Retype the listing below exactly, beginning at the line that contains "written in a" and ending with its last line.
START GIVEN ENTRIES
(** * KeychainService: keyblock validation and Web-of-Trust state engine

    A shallow embedding of [src/app/service/KeychainService.js].

    The service is a closure over [conn] (storage models), [conf],
    [PublicKeyService] and a handful of required libraries (OpenPGP key
    helpers, parsers, hashing).  The storage models and the libraries are
    not part of the source tree: the storage queries are modelled from the
    specification of the persistence layer, the libraries are interfaces
    (type classes) over which the service functions are parametric.

    Callback-style code ([async.waterfall], [async.forEachSeries], ...) is
    written in a small result monad: a step either hands a value to the
    next step, reports an error to the final callback, dies on an uncaught
    exception, or never calls back. *)

From Stdlib Require Import ZArith Bool Ascii String Lia.
From Stdlib Require Import Floats.SpecFloat DecimalString.
From stdpp Require Import gmap strings list.

Local Open Scope string_scope.
Local Open Scope Z_scope.

(** ** JavaScript values used by the service *)

Module JS.

(** A JavaScript number as the proof-of-work code can produce it: an
    integer, or one of the non-finite values a division by zero yields. *)
Inductive num : Type :=
| Int (z : Z)
| PosInf
| NegInf
| NaN.

Definition toString (z : Z) : string := NilZero.string_of_int (Z.to_int z).

Definition numToString (n : num) : string :=
  match n with
  | Int z => toString z
  | PosInf => "Infinity"
  | NegInf => "-Infinity"
  | NaN => "NaN"
  end.

(** [s.match(/^0+/)[0].length], when the match succeeds; 0 stands for a
    failed match (callers that index the match result test for it). *)
Fixpoint leadingZeros (s : string) : Z :=
  match s with
  | String "0"%char r => 1 + leadingZeros r
  | _ => 0
  end.

(** [s.match(new RegExp('^0{' + n + tail))] with [tail] either ["}"] or
    [",}"].  A non-negative integer [n] makes a quantifier, and with the
    pattern anchored only at the start both forms ask for at least [n]
    zeros.  Anything else is not a quantifier and the braces are literal
    characters. *)
Definition matchZeros (n : num) (tail : string) (s : string) : bool :=
  match n with
  | Int z =>
      if 0 <=? z then z <=? leadingZeros s
      else String.prefix ("0{" +:+ toString z +:+ tail) s
  | _ => String.prefix ("0{" +:+ numToString n +:+ tail) s
  end.

(** [s.substring(n)] *)
Definition substringFrom (n : nat) (s : string) : string :=
  String.substring n (String.length s - n)%nat s.

(** [s.match(/^\+/)] *)
Definition startsWithPlus (s : string) : bool :=
  match s with
  | String "+"%char _ => true
  | _ => false
  end.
END GIVEN ENTRIES
### TASK SOLUTION
    written in a small result monad: a step either hands a value to the
    next step, reports an error to the final callback, dies on an uncaught
    exception, or never calls back. *)

From Stdlib Require Import ZArith Bool Ascii String Lia.
From Stdlib Require Import Floats.SpecFloat DecimalString.
From stdpp Require Import gmap strings list.

Local Open Scope string_scope.
Local Open Scope Z_scope.

(** ** JavaScript values used by the service *)

Module JS.

(** A JavaScript number as the proof-of-work code can produce it: an
    integer, or one of the non-finite values a division by zero yields. *)
Inductive num : Type :=
| Int (z : Z)
| PosInf
| NegInf
| NaN.

Definition toString (z : Z) : string := NilZero.string_of_int (Z.to_int z).

Definition numToString (n : num) : string :=
  match n with
  | Int z => toString z
  | PosInf => "Infinity"
  | NegInf => "-Infinity"
  | NaN => "NaN"
  end.

(** [s.match(/^0+/)[0].length], when the match succeeds; 0 stands for a
    failed match (callers that index the match result test for it). *)
Fixpoint leadingZeros (s : string) : Z :=
  match s with
  | String "0"%char r => 1 + leadingZeros r
  | _ => 0
  end.

(** [s.match(new RegExp('^0{' + n + tail))] with [tail] either ["}"] or
    [",}"].  A non-negative integer [n] makes a quantifier, and with the
    pattern anchored only at the start both forms ask for at least [n]
    zeros.  Anything else is not a quantifier and the braces are literal
    characters. *)
Definition matchZeros (n : num) (tail : string) (s : string) : bool :=
  match n with
  | Int z =>
      if 0 <=? z then z <=? leadingZeros s
      else String.prefix ("0{" +:+ toString z +:+ tail) s
  | _ => String.prefix ("0{" +:+ numToString n +:+ tail) s
  end.

(** [s.substring(n)] *)
Definition substringFrom (n : nat) (s : string) : string :=
  String.substring n (String.length s - n)%nat s.

(** [s.match(/^\+/)] *)
Definition startsWithPlus (s : string) : bool :=
  match s with
  | String "+"%char _ => true
  | _ => false
  end.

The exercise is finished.